▶ **What you have to do**:
Please write out exactly the lines of the data below from the line holding "- destruct fuel" through the line holding "[undefined] is [TypeError].", and leave out the rest.

▶ **Entries supplied**:
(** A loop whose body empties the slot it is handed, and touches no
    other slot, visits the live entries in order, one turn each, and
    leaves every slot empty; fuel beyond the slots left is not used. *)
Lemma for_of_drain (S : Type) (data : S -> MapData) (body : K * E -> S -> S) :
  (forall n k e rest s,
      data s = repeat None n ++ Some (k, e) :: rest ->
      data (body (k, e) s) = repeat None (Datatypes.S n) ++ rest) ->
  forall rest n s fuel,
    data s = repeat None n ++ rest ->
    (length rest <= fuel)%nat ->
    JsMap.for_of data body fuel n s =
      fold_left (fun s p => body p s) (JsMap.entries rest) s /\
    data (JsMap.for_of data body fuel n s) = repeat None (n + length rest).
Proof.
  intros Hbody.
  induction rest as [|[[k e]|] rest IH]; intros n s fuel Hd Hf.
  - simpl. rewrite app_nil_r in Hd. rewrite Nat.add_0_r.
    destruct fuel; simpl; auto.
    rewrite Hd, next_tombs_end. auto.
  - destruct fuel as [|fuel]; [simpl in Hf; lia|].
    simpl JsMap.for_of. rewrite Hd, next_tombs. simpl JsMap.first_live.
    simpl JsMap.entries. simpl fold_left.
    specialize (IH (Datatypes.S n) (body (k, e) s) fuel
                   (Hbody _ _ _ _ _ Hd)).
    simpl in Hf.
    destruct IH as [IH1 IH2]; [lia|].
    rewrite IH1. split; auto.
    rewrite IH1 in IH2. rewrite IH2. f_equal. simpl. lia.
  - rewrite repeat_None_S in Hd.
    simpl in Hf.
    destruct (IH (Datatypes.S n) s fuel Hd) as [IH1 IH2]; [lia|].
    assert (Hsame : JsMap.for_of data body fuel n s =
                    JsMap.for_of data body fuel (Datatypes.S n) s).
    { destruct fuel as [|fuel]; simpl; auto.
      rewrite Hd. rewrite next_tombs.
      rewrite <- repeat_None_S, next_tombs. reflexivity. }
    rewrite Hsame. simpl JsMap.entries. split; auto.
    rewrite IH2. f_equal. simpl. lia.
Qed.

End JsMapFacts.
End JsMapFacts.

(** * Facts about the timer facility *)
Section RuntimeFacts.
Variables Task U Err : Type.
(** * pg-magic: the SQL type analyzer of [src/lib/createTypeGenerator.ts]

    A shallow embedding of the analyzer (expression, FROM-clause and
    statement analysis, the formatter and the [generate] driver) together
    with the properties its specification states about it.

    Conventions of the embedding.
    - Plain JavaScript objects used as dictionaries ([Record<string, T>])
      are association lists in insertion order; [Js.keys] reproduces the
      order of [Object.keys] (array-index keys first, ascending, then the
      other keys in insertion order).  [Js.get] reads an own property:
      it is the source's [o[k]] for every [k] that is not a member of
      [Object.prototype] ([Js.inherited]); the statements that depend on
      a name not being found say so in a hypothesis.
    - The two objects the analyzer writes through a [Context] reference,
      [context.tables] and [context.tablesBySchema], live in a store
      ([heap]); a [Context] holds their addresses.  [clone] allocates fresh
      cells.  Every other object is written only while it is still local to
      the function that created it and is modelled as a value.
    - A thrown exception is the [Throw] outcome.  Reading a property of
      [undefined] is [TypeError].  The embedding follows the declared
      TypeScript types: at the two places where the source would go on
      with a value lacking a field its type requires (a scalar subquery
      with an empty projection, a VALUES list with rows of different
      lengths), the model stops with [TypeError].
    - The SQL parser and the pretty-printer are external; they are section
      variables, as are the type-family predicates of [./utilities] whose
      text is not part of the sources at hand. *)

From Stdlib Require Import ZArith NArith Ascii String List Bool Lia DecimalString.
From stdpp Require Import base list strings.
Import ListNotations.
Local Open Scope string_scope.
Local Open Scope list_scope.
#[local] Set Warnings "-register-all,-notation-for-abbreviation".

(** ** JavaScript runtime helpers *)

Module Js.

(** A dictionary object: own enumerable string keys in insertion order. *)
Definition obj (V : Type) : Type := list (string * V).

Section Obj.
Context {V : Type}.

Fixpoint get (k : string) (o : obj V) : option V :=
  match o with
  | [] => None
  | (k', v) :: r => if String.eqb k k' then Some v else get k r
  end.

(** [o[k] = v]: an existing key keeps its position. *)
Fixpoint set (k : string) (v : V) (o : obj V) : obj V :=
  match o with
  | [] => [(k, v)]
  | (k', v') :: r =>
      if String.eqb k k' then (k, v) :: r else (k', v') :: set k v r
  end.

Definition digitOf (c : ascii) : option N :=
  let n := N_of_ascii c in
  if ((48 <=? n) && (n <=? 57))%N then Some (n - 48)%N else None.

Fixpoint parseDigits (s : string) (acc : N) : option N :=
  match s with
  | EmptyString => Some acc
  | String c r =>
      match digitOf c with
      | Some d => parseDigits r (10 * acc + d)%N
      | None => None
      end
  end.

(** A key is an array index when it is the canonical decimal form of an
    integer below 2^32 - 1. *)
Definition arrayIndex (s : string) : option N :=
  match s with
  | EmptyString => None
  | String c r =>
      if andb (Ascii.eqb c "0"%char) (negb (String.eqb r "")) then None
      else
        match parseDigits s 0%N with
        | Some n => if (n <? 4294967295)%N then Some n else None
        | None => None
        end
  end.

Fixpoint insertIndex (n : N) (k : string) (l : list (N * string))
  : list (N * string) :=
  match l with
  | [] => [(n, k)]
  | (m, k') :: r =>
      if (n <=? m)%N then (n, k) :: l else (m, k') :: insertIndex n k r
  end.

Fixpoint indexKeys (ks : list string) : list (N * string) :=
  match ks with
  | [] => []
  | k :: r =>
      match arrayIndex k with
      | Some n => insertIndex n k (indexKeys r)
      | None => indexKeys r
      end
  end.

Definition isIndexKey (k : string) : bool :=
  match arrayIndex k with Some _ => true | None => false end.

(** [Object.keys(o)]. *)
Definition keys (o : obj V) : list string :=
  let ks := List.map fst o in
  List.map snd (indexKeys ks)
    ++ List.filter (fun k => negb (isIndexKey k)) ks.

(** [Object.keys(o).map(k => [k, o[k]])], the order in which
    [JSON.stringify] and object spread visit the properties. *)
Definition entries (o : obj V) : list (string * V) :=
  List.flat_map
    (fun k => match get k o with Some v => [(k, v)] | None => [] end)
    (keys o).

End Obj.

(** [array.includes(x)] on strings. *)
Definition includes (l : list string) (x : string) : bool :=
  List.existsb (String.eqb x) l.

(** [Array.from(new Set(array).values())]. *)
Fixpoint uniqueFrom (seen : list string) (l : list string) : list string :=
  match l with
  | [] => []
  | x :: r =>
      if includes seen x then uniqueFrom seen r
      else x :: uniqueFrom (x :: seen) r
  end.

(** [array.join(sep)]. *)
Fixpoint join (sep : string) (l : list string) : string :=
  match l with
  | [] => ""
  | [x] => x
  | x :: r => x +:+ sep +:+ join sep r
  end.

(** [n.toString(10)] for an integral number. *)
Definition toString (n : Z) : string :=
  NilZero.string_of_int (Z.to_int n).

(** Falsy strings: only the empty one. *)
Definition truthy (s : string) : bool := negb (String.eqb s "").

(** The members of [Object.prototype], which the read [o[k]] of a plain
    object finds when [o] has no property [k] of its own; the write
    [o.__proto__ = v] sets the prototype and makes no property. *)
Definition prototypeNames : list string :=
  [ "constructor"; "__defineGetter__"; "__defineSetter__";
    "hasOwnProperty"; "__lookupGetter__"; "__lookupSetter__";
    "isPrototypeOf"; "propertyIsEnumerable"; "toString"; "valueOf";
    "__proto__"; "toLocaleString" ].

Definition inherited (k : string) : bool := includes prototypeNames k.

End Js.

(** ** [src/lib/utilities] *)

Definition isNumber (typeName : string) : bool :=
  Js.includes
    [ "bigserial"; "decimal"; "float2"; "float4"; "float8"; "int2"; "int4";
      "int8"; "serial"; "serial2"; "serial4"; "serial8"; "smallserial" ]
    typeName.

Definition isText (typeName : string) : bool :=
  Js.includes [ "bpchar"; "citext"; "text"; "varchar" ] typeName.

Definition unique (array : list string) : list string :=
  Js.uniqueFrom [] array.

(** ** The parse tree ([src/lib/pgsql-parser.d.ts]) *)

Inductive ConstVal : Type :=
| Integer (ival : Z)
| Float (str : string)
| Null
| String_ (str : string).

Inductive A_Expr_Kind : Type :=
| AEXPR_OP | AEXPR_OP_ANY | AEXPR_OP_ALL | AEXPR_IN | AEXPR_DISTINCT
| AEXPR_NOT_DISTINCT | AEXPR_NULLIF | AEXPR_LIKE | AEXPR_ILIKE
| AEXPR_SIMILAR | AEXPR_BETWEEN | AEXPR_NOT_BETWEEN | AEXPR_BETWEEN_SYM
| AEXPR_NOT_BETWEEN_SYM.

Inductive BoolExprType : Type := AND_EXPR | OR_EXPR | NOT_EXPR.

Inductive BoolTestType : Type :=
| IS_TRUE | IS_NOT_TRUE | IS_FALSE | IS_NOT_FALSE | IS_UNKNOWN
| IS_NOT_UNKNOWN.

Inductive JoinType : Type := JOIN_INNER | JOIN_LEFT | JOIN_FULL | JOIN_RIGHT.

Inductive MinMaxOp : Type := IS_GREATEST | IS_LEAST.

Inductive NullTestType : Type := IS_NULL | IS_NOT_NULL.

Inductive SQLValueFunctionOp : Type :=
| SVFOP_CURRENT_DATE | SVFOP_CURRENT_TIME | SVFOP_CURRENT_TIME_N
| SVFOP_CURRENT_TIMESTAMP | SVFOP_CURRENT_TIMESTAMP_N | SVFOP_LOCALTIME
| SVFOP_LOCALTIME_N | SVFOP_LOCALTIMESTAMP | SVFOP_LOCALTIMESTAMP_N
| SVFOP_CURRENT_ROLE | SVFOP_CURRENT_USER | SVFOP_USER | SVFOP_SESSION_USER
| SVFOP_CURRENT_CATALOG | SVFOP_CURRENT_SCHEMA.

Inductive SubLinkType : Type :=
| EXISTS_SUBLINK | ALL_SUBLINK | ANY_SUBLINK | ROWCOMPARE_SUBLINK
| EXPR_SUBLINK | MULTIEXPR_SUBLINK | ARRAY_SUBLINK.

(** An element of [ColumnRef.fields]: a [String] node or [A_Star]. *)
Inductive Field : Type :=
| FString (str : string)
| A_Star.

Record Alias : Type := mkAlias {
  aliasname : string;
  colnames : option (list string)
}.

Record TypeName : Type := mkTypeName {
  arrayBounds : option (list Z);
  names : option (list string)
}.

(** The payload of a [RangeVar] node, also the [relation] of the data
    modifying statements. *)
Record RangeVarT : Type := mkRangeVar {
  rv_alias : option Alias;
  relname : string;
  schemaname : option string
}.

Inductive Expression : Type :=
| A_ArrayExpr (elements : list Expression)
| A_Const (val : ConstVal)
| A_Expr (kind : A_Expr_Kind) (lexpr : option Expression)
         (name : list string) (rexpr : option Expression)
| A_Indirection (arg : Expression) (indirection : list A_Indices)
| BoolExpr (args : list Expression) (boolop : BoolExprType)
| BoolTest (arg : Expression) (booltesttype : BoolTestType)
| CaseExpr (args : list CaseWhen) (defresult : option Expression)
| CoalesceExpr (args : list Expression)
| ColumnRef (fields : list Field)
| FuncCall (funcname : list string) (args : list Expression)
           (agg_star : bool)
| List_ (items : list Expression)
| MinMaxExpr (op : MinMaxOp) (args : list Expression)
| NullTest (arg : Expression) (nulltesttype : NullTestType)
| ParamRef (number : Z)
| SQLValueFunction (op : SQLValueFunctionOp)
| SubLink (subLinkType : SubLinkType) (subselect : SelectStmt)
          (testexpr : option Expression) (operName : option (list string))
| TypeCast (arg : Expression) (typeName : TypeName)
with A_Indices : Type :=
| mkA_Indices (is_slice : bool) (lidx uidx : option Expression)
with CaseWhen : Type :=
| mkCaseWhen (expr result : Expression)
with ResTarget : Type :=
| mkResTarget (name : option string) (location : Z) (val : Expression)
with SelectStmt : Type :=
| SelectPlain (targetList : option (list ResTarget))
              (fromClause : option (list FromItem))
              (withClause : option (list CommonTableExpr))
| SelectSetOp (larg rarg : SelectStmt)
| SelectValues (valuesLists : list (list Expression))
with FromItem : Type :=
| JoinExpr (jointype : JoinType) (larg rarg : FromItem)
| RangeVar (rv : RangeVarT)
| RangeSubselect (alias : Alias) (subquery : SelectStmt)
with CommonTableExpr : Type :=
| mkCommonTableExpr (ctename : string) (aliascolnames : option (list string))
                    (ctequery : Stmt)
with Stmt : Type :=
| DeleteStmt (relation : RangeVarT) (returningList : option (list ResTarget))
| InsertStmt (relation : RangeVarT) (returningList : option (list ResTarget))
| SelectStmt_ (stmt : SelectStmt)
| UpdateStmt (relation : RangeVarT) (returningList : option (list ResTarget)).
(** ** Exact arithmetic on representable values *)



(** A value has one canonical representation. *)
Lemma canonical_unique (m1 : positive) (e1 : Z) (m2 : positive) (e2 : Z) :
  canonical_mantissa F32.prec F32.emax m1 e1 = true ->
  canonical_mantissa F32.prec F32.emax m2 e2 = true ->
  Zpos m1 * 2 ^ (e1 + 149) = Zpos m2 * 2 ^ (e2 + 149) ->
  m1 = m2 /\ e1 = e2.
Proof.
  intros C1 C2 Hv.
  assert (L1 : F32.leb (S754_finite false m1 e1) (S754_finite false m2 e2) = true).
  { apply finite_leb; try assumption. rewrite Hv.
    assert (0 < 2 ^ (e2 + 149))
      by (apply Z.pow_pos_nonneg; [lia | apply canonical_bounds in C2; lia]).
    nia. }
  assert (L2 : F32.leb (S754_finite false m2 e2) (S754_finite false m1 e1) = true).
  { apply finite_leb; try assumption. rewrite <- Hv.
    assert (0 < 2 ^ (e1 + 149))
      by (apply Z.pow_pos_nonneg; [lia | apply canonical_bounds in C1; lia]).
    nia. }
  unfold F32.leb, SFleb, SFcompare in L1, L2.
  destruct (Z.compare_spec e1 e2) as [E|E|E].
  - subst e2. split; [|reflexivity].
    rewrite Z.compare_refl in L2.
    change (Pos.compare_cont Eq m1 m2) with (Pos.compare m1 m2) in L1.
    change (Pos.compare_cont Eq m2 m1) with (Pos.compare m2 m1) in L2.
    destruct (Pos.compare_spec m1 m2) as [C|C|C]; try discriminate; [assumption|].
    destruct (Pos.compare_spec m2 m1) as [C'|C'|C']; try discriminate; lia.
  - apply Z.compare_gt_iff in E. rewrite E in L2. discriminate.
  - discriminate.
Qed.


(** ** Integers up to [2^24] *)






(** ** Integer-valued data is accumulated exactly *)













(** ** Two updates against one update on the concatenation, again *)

▶ **Exercise answer**:
  - destruct fuel as [|fuel]; [simpl in Hf; lia|].
    simpl JsMap.for_of. rewrite Hd, next_tombs. simpl JsMap.first_live.
    simpl JsMap.entries. simpl fold_left.
    specialize (IH (Datatypes.S n) (body (k, e) s) fuel
                   (Hbody _ _ _ _ _ Hd)).
    simpl in Hf.
    destruct IH as [IH1 IH2]; [lia|].
    rewrite IH1. split; auto.
    rewrite IH1 in IH2. rewrite IH2. f_equal. simpl. lia.
  - rewrite repeat_None_S in Hd.
    simpl in Hf.
    destruct (IH (Datatypes.S n) s fuel Hd) as [IH1 IH2]; [lia|].
    assert (Hsame : JsMap.for_of data body fuel n s =
                    JsMap.for_of data body fuel (Datatypes.S n) s).
    { destruct fuel as [|fuel]; simpl; auto.
      rewrite Hd. rewrite next_tombs.
      rewrite <- repeat_None_S, next_tombs. reflexivity. }
    rewrite Hsame. simpl JsMap.entries. split; auto.
    rewrite IH2. f_equal. simpl. lia.
Qed.

End JsMapFacts.
End JsMapFacts.

(** * Facts about the timer facility *)
Section RuntimeFacts.
Variables Task U Err : Type.
(** * pg-magic: the SQL type analyzer of [src/lib/createTypeGenerator.ts]

    A shallow embedding of the analyzer (expression, FROM-clause and
    statement analysis, the formatter and the [generate] driver) together
    with the properties its specification states about it.

    Conventions of the embedding.
    - Plain JavaScript objects used as dictionaries ([Record<string, T>])
      are association lists in insertion order; [Js.keys] reproduces the
      order of [Object.keys] (array-index keys first, ascending, then the
      other keys in insertion order).  [Js.get] reads an own property:
      it is the source's [o[k]] for every [k] that is not a member of
      [Object.prototype] ([Js.inherited]); the statements that depend on
      a name not being found say so in a hypothesis.
    - The two objects the analyzer writes through a [Context] reference,
      [context.tables] and [context.tablesBySchema], live in a store
      ([heap]); a [Context] holds their addresses.  [clone] allocates fresh
      cells.  Every other object is written only while it is still local to
      the function that created it and is modelled as a value.
    - A thrown exception is the [Throw] outcome.  Reading a property of
      [undefined] is [TypeError].  The embedding follows the declared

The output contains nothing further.